What needs to be done: A single number is wanted: how many lines of the data below include the string "Definition"?

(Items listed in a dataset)

(* ===== verification/BTreeBorder.v ===== *)
(** * BTreeBorder: mending the border of a tree

    [rrim] and [lrim] are trees whose nodes along the right or the left border may
    have any number of keys, as a split leaves them.  [fix_top] and the loops of
    [fix_right_border] and [fix_left_border] make them trees of [NodeSpec] with the
    same entries. *)

From S2P Require Import Prelude HeapLogic Node NodeSpec Kids BTree BTreeSpec Rebalance BTreeRemove BTreeIter BTreeBulk BTreeMove.
From iris.proofmode Require Import proofmode.
From iris.prelude Require Import options.

#[local] Open Scope nat_scope.

(** ** Trees with one loose border *)

Section rim.
Context {K V A : Type} `{!GlobalAlloc NodeLayout A}.
#[local] Abbreviation N := (Node K V).
#[local] Abbreviation M := (M (store N A)).
#[local] Abbreviation prop := (hProp N).
#[local] Abbreviation sub := (Z * list (K * V))%type.
#[local] Abbreviation kid := (kid (K := K) (V := V)).
#[local] Notation "p ↦ n" := (points_to p n) (at level 20) : bi_scope.
Implicit Types (L : list (K * V)) (kvs : list (K * V)) (es : list Z) (ks : list kid) (cs : list sub).

(** What stands beside the border: trees of [NodeSpec] whose nodes, all the way
    down, have at least [sib_least] keys. *)
Class Siblings := {
  sib : nat → sub → kid;
  sib_least : nat;
  sib_at h c : kid_at (sib h c) = c.1;
  sib_tree h c par pi : kid_tree (sib h c) par pi ⊢ tree_at h 4 c.1 par pi c.2;
  sib_open h c par pi : kid_tree (sib h c) par pi ⊢ ∃ kvs cs,
    ⌜shape h kvs cs ∧ sib_least ≤ length kvs ∧ c.2 = entries h kvs cs⌝ ∧ node_at h c.1 par pi kvs (sib (h - 1) <$> cs);
  sib_linkable h c : linkable (sib h c)
}.

(** Ordinary trees, and trees whose nodes are all full. *)
Definition trees : Siblings.
Proof.
  refine {| sib h c := tree_kid h 4 c; sib_least := 4 |}.
  - done.
  - intros h c par pi. done.
  - intros h c par pi. cbn. iIntros "Ht". iDestruct (tree_sized with "Ht") as (m Hm) "Ht".
    iDestruct (sized_node with "Ht") as (kvs cs (Hs & <- & HL)) "H". iExists kvs, cs. by iSplit.
  - intros h c. apply tree_linkable.
Defined.

Fixpoint dense (h : nat) (p : Z) (par : option Z) (pi : option nat) L : prop :=
  match h with
  | O => ⌜length L = CAPACITY ∧ (STATIC_END <= p)%Z⌝ ∧ p ↦ leaf_node par pi L
  | S h => ∃ kvs cs,
      ⌜length kvs = CAPACITY ∧ (STATIC_END <= p)%Z ∧ length cs = S (length kvs) ∧ L = inter cs.*2 kvs⌝ ∧
      p ↦ inner_node par pi kvs cs.*1 ∗
      [∗ list] i ↦ c ∈ cs, dense h c.1 (Some p) (Some i) c.2
  end.
Definition dense_kid h (c : sub) : kid := Kid c.1 (λ par pi, dense h c.1 par pi c.2).

Lemma dense_linkable h c : linkable (dense_kid h c).
Proof.
  intros par pi. destruct h as [|h]; cbn.
  - iIntros "[%H Hn]". iExists (leaf_node par pi c.2). iFrame. iIntros (par' pi') "Hn". by iSplit.
  - iIntros "(%kvs & %cs & %H & Hn & Hcs)". iExists (inner_node par pi kvs cs.*1). iFrame.
    iIntros (par' pi') "Hn". iExists kvs, cs. iSplit; [done|]. iFrame.
Qed.

Lemma dense_tree h le p par pi L : le ≤ CAPACITY → dense h p par pi L ⊢ tree_at h le p par pi L.
Proof.
  revert le p par pi L. induction h as [|h IH]; intros le p par pi L Hle; cbn.
  - iIntros "[%H Hn]". destruct H as [Hl Hp]. iSplit; [iPureIntro; split; [solve_len|done]|done].
  - iIntros "(%kvs & %cs & %H & Hn & Hcs)". destruct H as (Hl & Hp & Hcs & HL). iExists kvs, cs.
    iSplit; [iPureIntro; split_and!; (done || solve_len)|]. iFrame.
    iApply (big_sepL_mono with "Hcs"). intros i c _. apply IH. unfold CAPACITY, B. lia.
Qed.

Lemma dense_kids p i h cs : kids p i (dense_kid h <$> cs) ⊣⊢ [∗ list] j ↦ c ∈ cs, dense h c.1 (Some p) (Some (i + j)) c.2.
Proof. by rewrite /kids big_sepL_fmap. Qed.
Lemma dense_at h cs : kid_at <$> (dense_kid h <$> cs) = cs.*1.
Proof. by rewrite -list_fmap_compose. Qed.
Lemma denses_linkable h cs : Forall linkable (dense_kid h <$> cs).
Proof. apply Forall_fmap, Forall_true. intros c. apply dense_linkable. Qed.

Definition denses : Siblings.
Proof.
  refine {| sib h c := dense_kid h c; sib_least := CAPACITY |}.
  - done.
  - intros h c par pi. apply dense_tree. unfold CAPACITY, B. lia.
  - intros h c par pi. destruct h as [|h]; cbn.
    + iIntros "[%H Hn]". destruct H as [Hl Hp]. iExists c.2, []. iSplit; [iPureIntro; split_and!; [done|solve_len|done]|].
      iSplit; [iPureIntro; split_and!; [done|solve_len|done|constructor]|]. iFrame. by rewrite kids_nil.
    + iIntros "(%kvs & %cs & %H & Hn & Hcs)". destruct H as (Hl & Hp & Hcs & ->). iExists kvs, cs.
      iSplit; [iPureIntro; split_and!; [done|solve_len|done]|]. rewrite Nat.sub_0_r.
      iSplit; [iPureIntro; split_and!; [cbn; solve_len|solve_len|done|apply denses_linkable]|].
      rewrite dense_at dense_kids. iFrame.
  - intros h c. apply dense_linkable.
Defined.

Section siblings.
Context `{Sb : !Siblings}.

Lemma sibs_at h cs : kid_at <$> (sib h <$> cs) = cs.*1.
Proof. rewrite -list_fmap_compose. apply list_fmap_ext. intros i c _. apply sib_at. Qed.
Lemma sibs_linkable h cs : Forall linkable (sib h <$> cs).
Proof. apply Forall_fmap, Forall_true. intros c. apply sib_linkable. Qed.
Lemma sibs_trees p i h cs : kids p i (sib h <$> cs) ⊢ kids p i (tree_kid h 4 <$> cs).
Proof.
  rewrite /kids !big_sepL_fmap. apply big_sepL_mono. intros j c _. apply sib_tree.
Qed.

(** A node over siblings only is a tree. *)
Lemma sibs_node h le p par pi kvs cs : shape h kvs cs → le ≤ length kvs →
  node_at h p par pi kvs (sib (h - 1) <$> cs) ⊢ tree_at h le p par pi (entries h kvs cs).
Proof.
  iIntros (Hs Hle) "[%H [Hn Hks]]". destruct H as (Hf & Hc & Hp & _). rewrite sibs_at sibs_trees.
  iApply (sized_tree _ _ (length kvs)); [done|]. iApply node_at_sized; [done|].
  iSplit; [iPureIntro; split_and!; [by apply shape_fits|done|done|apply trees_linkable]|]. rewrite kids_at. iFrame.
Qed.

(** The right border loose, the top node with [m] keys. *)
Fixpoint rrim (h m : nat) (p : Z) (par : option Z) (pi : option nat) L : prop :=
  match h with
  | O => ⌜length L = m ∧ m ≤ CAPACITY ∧ (STATIC_END <= p)%Z⌝ ∧ p ↦ leaf_node par pi L
  | S h => ∃ kvs cs e m' Le,
      ⌜length kvs = m ∧ m ≤ CAPACITY ∧ (STATIC_END <= p)%Z ∧ length cs = m ∧ L = lefts cs.*2 kvs ++ Le⌝ ∧
      p ↦ inner_node par pi kvs (cs.*1 ++ [e]) ∗ kids p 0 (sib h <$> cs) ∗ rrim h m' e (Some p) (Some m) Le
  end.
Definition rrim_kid h m e Le : kid := Kid e (λ par pi, rrim h m e par pi Le).

Lemma rrim_linkable h m e Le : linkable (rrim_kid h m e Le).
Proof.
  intros par pi. destruct h as [|h]; cbn.
  - iIntros "[%H Hn]". iExists (leaf_node par pi Le). iFrame. iIntros (par' pi') "Hn". by iSplit.
  - iIntros "(%kvs & %cs & %e' & %m' & %Le' & %H & Hn & Hcs & Ht)". iExists _. iFrame "Hn".
    iIntros (par' pi') "Hn". iExists kvs, cs, e', m', Le'. iSplit; [done|]. iFrame.
Qed.

(** Such a node as a node over subtrees. *)
Definition rrim_parts h kvs ks L : Prop :=
  match h with
  | O => ks = [] ∧ L = kvs
  | S h => ∃ cs e m' Le, ks = (sib h <$> cs) ++ [rrim_kid h m' e Le] ∧ length cs = length kvs ∧ L = lefts cs.*2 kvs ++ Le
  end.

Lemma rrim_node h m p par pi L : rrim h m p par pi L ⊣⊢ ∃ kvs ks,
  ⌜length kvs = m ∧ rrim_parts h kvs ks L⌝ ∧ node_at h p par pi kvs ks.
Proof.
  destruct h as [|h]; cbn; apply (anti_symm _).
  - iIntros "[%H Hn]". destruct H as (Hl & Hc & Hp). iExists L, []. iSplit; [done|].
    iSplit; [iPureIntro; split_and!; [done|solve_len|done|constructor]|]. iFrame. by rewrite kids_nil.
  - iIntros "(%kvs & %ks & %H & %H' & Hn & Hks)". destruct H as (Hl & -> & ->). destruct H' as (_ & Hc & Hp & _).
    rewrite kids_nil. iDestruct "Hks" as "_". iSplit; [iPureIntro; split_and!; [done|solve_len|done]|]. done.
  - iIntros "(%kvs & %cs & %e & %m' & %Le & %H & Hn & Hcs & Ht)". destruct H as (Hl & Hc & Hp & Hcs & ->).
    iExists kvs, ((sib h <$> cs) ++ [rrim_kid h m' e Le]). iSplit; [iPureIntro; split; [done|]; exists cs, e, m', Le; split_and!; (done || solve_len)|].
    iSplit.
    { iPureIntro. split_and!; [cbn; solve_len|solve_len|done|]. apply Forall_app. split; [apply sibs_linkable|].
      apply Forall_singleton, rrim_linkable. }
    rewrite fmap_app sibs_at kids_app kids_cons kids_nil /= length_fmap Hcs. iFrame.
  - iIntros "(%kvs & %ks & %H & %H' & Hn & Hks)". destruct H as (Hl & cs & e & m' & Le & -> & Hcs & ->). destruct H' as (_ & Hc & Hp & _).
    iExists kvs, cs, e, m', Le. iSplit; [iPureIntro; split_and!; (done || solve_len)|].
    rewrite fmap_app sibs_at kids_app kids_cons /= length_fmap Hcs Hl. iDestruct "Hks" as "($ & $ & _)". iFrame.
Qed.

Your response: 5